I built a 29-module ERP system to test a thesis: when AI becomes the primary implementation layer, the entire SaaS model changes. Not just how code gets written, but how software gets architectured, priced, delivered, and maintained. The system covers general ledger, inventory, manufacturing, payroll, CRM, AI analytics, and four regional compliance overlays.

612 actions. 191 database tables. 1,839 automated tests. Running on a $20/month server.

This article is the playbook for what I learned. ERPClaw is the proof, not the point.

1. Why the Current SaaS Model Is Fragile

The economics of traditional SaaS are straightforward. Hire engineers at $150K-$250K per year, build for 18 months, charge per-seat to recover costs. A typical ERP vendor charges $10K-$50K annually because they need to: 200-person engineering teams, multi-year roadmaps, legacy code maintenance, sales teams, implementation consultants.

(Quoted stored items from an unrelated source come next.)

(* ===== verification/WalkForward.v ===== *)
(** Chronological folds and out-of-fold forecasts ([domain/folds.py],
    [domain/forecasts.py], [application/walk_forward.py]): membership by label
    maturity, the embargo between training and validation, the locked holdout,
    and forecasts that use no feature newer than their decision. *)

From S2P Require Import Prelude PySorted PyStr PyTime PyDecimal Sha256 PyJson Domain PyFloat Research Foundation FoundationBuild.

Definition FOLD_DATASET_CONTRACT : string := "qtrad-research-folds-v1".
Definition FORECAST_DATASET_CONTRACT : string := "qtrad-research-forecasts-v1".
Definition ZERO_RETURN_MODEL_CONTRACT : string := "DETERMINISTIC_PROBE".
Definition ZERO_RETURN_MODEL_ID : string := sha256_hex "zero-return-v1".
Definition DEFAULT_PROBE_EXPERIMENT_ID : string := "r1-c-zero-return-probe".

(** [_hash_json] of a value that holds Python objects. *)
Definition _hash_json (value : pyobj) : res string := j ← to_json_value value; Ok (sha256_json j).

(** ** Folds *)

Record Fold : Type := mkFold {
  fd_fold_id : string;
  fd_training_start : datetime;
  fd_training_cutoff : datetime;
  fd_validation_start : datetime;
  fd_validation_end : datetime;
  fd_embargo_end : datetime;
  fd_training_target_ids : list string;
  fd_validation_target_ids : list string;
  fd_holdout_excluded : bool;
  fd_membership_hash : string }.

Definition strs (l : list string) : json := JList (map JStr l).

Definition membership_hash (training validation : list string) : string :=
  sha256_json (JObj [("training_target_ids", strs (py_sorted id training));
                     ("validation_target_ids", strs (py_sorted id validation))]).

Definition Fold_post_init (f : Fold) : res unit :=
  require_utc (fd_training_start f) "fold training_start";;
  require_utc (fd_training_cutoff f) "fold training_cutoff";;
  require_utc (fd_validation_start f) "fold validation_start";;
  require_utc (fd_validation_end f) "fold validation_end";;
  require_utc (fd_embargo_end f) "fold embargo_end";;
  raise_if (negb (nonempty (fd_fold_id f))) (ValueError "fold ID must be non-empty");;
  raise_if (negb (dt_leb (fd_training_start f) (fd_training_cutoff f)
                  && dt_leb (fd_training_cutoff f) (fd_validation_start f)
                  && dt_ltb (fd_validation_start f) (fd_validation_end f)))
           (ValueError "fold chronology is invalid");;
  raise_if (dt_ltb (fd_embargo_end f) (fd_validation_start f) || dt_ltb (fd_validation_end f) (fd_embargo_end f))
           (ValueError "fold embargo end must be within the validation interval");;
  raise_if (negb (fd_holdout_excluded f)) (ValueError "every R1 fold must declare holdout exclusion");;
  raise_if (has_duplicates (fd_training_target_ids f))
           (ValueError "fold training membership contains duplicate targets");;
  raise_if (has_duplicates (fd_validation_target_ids f))
           (ValueError "fold validation membership contains duplicate targets");;
  raise_if (existsb (λ i, existsb (String.eqb i) (fd_validation_target_ids f)) (fd_training_target_ids f))
           (ValueError "fold training and validation memberships must be disjoint");;
  raise_if (negb (String.eqb (fd_membership_hash f)
                    (membership_hash (fd_training_target_ids f) (fd_validation_target_ids f))))
           (ValueError "fold membership hash does not match its rows").

Definition Fold_new (f : Fold) : res Fold := Fold_post_init f;; Ok f.

Definition Fold_as_json (f : Fold) : json :=
  JObj [("fold_id", JStr (fd_fold_id f));
        ("training_start", iso (fd_training_start f));
        ("training_cutoff", iso (fd_training_cutoff f));
        ("validation_start", iso (fd_validation_start f));
        ("validation_end", iso (fd_validation_end f));
        ("embargo_end", iso (fd_embargo_end f));
        ("training_target_ids", strs (py_sorted id (fd_training_target_ids f)));
        ("validation_target_ids", strs (py_sorted id (fd_validation_target_ids f)));
        ("holdout_excluded", JBool (fd_holdout_excluded f));
        ("membership_hash", JStr (fd_membership_hash f))].

Definition fold_dataset_hash (folds : list Fold) (target_dataset_id foundation_configuration_id : string) : string :=
  sha256_json (JObj [("contract", JStr FOLD_DATASET_CONTRACT); ("schema_version", JInt 1);
                     ("target_dataset_id", JStr target_dataset_id);
                     ("foundation_configuration_id", JStr foundation_configuration_id);
                     ("folds", JList (map Fold_as_json folds))]).

Record FoldDataset : Type := mkFolds {
  fs_folds : list Fold;
  fs_target_dataset_id : string;
  fs_foundation_configuration_id : string;
  fs_dataset_id : string }.

Definition fold_start (f : Fold) : Z := instant (fd_validation_start f).

Definition FoldDataset_post_init (d : FoldDataset) : res unit :=
  raise_if (negb (sorted_by fold_start (fs_folds d))) (ValueError "folds must use chronological ordering");;
  raise_if (negb (String.eqb (fs_dataset_id d)
              (fold_dataset_hash (fs_folds d) (fs_target_dataset_id d) (fs_foundation_configuration_id d))))
           (ValueError "fold dataset ID does not match its semantic content").

Definition FoldDataset_create (folds : list Fold) (target_dataset_id foundation_configuration_id : string)
    : res FoldDataset :=
  let ordered := py_sorted fold_start folds in
  let d := mkFolds ordered target_dataset_id foundation_configuration_id
             (fold_dataset_hash ordered target_dataset_id foundation_configuration_id) in
  FoldDataset_post_init d;; Ok d.

(** ** Building folds *)

Definition _in_holdout (decision_time : datetime) (holdout : datetime * datetime) : bool :=
  dt_leb holdout.1 decision_time && dt_ltb decision_time holdout.2.

Definition _require_target_dataset (targets : TargetDataset) (config : FoundationConfig) : res unit :=
  raise_if (negb (String.eqb (td_observation_dataset_id targets) (fc_observation_dataset_id config)))
           (ValueError "target dataset observation lineage does not match configuration");;
  raise_if (negb (String.eqb (td_foundation_configuration_id targets) (configuration_id config)))
           (ValueError "target dataset configuration lineage does not match configuration").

The pricing is a function of build cost, not value delivered. A 40-person manufacturing shop pays $50K per year for SAP but uses perhaps 15% of the features. They need inventory, purchasing, invoicing, and payroll. They are paying for multi-currency consolidation across 40 subsidiaries, a feature they will never touch.

Now ask the question that should keep SaaS executives awake at night: what happens when the build cost drops 10x?

The pricing model does not decline gracefully. It collapses. Not because AI products are better, but because the cost of building equivalent software approaches zero. This is the Kodak parallel. Kodak did not fail because digital cameras took better photos. They failed because the cost of taking a photo went to zero, which destroyed the business model of selling film. SaaS incumbents face the same dynamic. Open-source alternatives built at AI speed will make per-seat pricing indefensible for commodity software.

ERP, CRM, project management, HR, invoicing: these are commodity problems with well-understood business rules. The code is not the moat. It never was. The moat was the cost of writing it.

That moat is gone.

2. The AI-Native Playbook

These seven principles are not specific to ERP. They are the architectural patterns that work when AI is your primary implementation tool. I learned them by building ERPClaw, a 29-module ERP with 612 actions, but they apply equally to healthcare scheduling, logistics management, property management, or any domain-specific SaaS.

Principle 1: Spec-First, Not Code-First

AI is an implementation tool, not an architect. It will happily build you a GL posting function that uses floating point arithmetic. Your trial balance will be off by $0.01 after a thousand transactions, and nobody will notice until the auditor does.

I spent the first full day writing a master specification. No Python. No SQL. Just a document: 33 sections, 9,766 lines. Every table (191 of them), every action (612), every naming convention, every validation rule, every test scenario defined before a single line of code existed.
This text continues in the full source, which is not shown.